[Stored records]
------------------------------------------------
(* ===== verification/_CoqProject ===== *)
-Q . S2P
Prelude.v
JsRuntime.v
Lodash.v
Chronology.v
SpeedLimits.v
Timetable.v
Merge.v
Refresh.v
Schedule.v
Uri.v
Routes.v
Startup.v
Config.v
Cors.v
Listen.v
(** The array [l] after [l.splice(s, n)] has removed its elements. *)
Definition js_splice {A} (s n : Z) (l : list A) : list A :=
  let b := rel_index s (length l) in
  let k := Z.to_nat (Z.min (Z.max n 0) (Z.of_nat (length l - b))) in
  take b l ++ drop (b + k) l.

(** ** Lemmas on the array methods *)

Section ArrayLemmas.
Context {A : Type}.
Implicit Types (l : list A).

(** [findIndex] returns [-1] when no element satisfies the test, and
    otherwise the first index whose element does. *)
Lemma findIndex_from_spec (p : nat -> A -> bool) l i :
  (findIndex_from p i l = (-1)%Z /\ forall j x, l !! j = Some x -> p (i + j) x = false) \/
  (exists j x, findIndex_from p i l = Z.of_nat (i + j) /\ l !! j = Some x /\
     p (i + j) x = true /\ forall j' x', j' < j -> l !! j' = Some x' -> p (i + j') x' = false).
Proof.
  revert i. induction l as [|y r IH]; intros i; simpl.
  - left. split; [done|]. by intros ??.
  - destruct (p i y) eqn:Hy.
    + right. exists 0, y. rewrite Nat.add_0_r. split_and!; [done..|lia].
    + destruct (IH (S i)) as [[-> Hr]|(j & x & -> & Hj & Hp & Hlt)].
      * left. split; [done|]. intros [|j] x Hx; simpl in Hx.
        -- injection Hx as <-. by rewrite Nat.add_0_r.
        -- rewrite <-Nat.add_succ_comm. by apply Hr.
      * right. exists (S j), x. rewrite <-!Nat.add_succ_comm.
        split_and!; [done..|]. intros [|j'] x' Hj' Hx'; simpl in Hx'.
        -- injection Hx' as <-. by rewrite Nat.add_0_r.
        -- rewrite <-Nat.add_succ_comm. apply Hlt; [lia|done].
Qed.

Lemma findIndex_spec (p : nat -> A -> bool) l :
  (findIndex p l = (-1)%Z /\ forall j x, l !! j = Some x -> p j x = false) \/
  (exists j x, findIndex p l = Z.of_nat j /\ l !! j = Some x /\ p j x = true /\
     forall j' x', j' < j -> l !! j' = Some x' -> p j' x' = false).
Proof. apply (findIndex_from_spec p l 0). Qed.

Lemma rel_index_nat (k len : nat) : k <= len -> rel_index (Z.of_nat k) len = k.
Proof. intros H. unfold rel_index. destruct (Z.ltb_spec (Z.of_nat k) 0); lia. Qed.

Lemma js_slice_nat (s e : nat) l :
  s <= length l -> e <= length l ->
  js_slice (Z.of_nat s) (Z.of_nat e) l = take (e - s) (drop s l).
Proof. intros Hs He. unfold js_slice. by rewrite !rel_index_nat. Qed.

Lemma js_splice_nat (s k : nat) l :
  s <= length l -> k <= length l - s ->
  js_splice (Z.of_nat s) (Z.of_nat k) l = take s l ++ drop (s + k) l.
Proof.
  intros Hs Hk. unfold js_splice. rewrite rel_index_nat by done.
  do 3 f_equal. lia.
Qed.
End ArrayLemmas.

Lemma js_gtZ_sub_true a b c :
  js_gtZ (js_subZ a b) (Some c) = true ->
  exists x y, a = Some x /\ b = Some y /\ (c < x - y)%Z.
Proof. destruct a, b; simpl; try done. z_cmp; intros; eauto || done. Qed.

Lemma js_leZ_Some x y : js_leZ (Some x) (Some y) = true <-> (x <= y)%Z.
Proof. apply Z.leb_le. Qed.

Lemma js_ltQ_Some x y : js_ltQ (Some x) (Some y) = true <-> (x < y)%Q.
Proof.
  unfold js_ltQ. rewrite negb_true_iff. split.
  - intros H. apply Qnot_le_lt. intros Hle%Qle_bool_iff. congruence.
  - intros H. destruct (Qle_bool y x) eqn:E; [|done].
    apply Qle_bool_iff in E. exfalso. by apply (Qlt_not_le x y).
Qed.

Lemma js_ltQ_None_l b : js_ltQ None b = false.
Proof. done. Qed.

Lemma js_ltQ_None_r a : js_ltQ a None = false.
Proof. by destruct a. Qed.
------------------------------------------------
WORK REQUEST — Among the records above, extract exactly the lines from the line with "(** The array" to the line with "x. rewrite <-!Nat.add_succ_comm.", both lines included, and leave out the rest.

ANSWER BOX —
(** The array [l] after [l.splice(s, n)] has removed its elements. *)
Definition js_splice {A} (s n : Z) (l : list A) : list A :=
  let b := rel_index s (length l) in
  let k := Z.to_nat (Z.min (Z.max n 0) (Z.of_nat (length l - b))) in
  take b l ++ drop (b + k) l.

(** ** Lemmas on the array methods *)

Section ArrayLemmas.
Context {A : Type}.
Implicit Types (l : list A).

(** [findIndex] returns [-1] when no element satisfies the test, and
    otherwise the first index whose element does. *)
Lemma findIndex_from_spec (p : nat -> A -> bool) l i :
  (findIndex_from p i l = (-1)%Z /\ forall j x, l !! j = Some x -> p (i + j) x = false) \/
  (exists j x, findIndex_from p i l = Z.of_nat (i + j) /\ l !! j = Some x /\
     p (i + j) x = true /\ forall j' x', j' < j -> l !! j' = Some x' -> p (i + j') x' = false).
Proof.
  revert i. induction l as [|y r IH]; intros i; simpl.
  - left. split; [done|]. by intros ??.
  - destruct (p i y) eqn:Hy.
    + right. exists 0, y. rewrite Nat.add_0_r. split_and!; [done..|lia].
    + destruct (IH (S i)) as [[-> Hr]|(j & x & -> & Hj & Hp & Hlt)].
      * left. split; [done|]. intros [|j] x Hx; simpl in Hx.
        -- injection Hx as <-. by rewrite Nat.add_0_r.
        -- rewrite <-Nat.add_succ_comm. by apply Hr.
      * right. exists (S j), x. rewrite <-!Nat.add_succ_comm.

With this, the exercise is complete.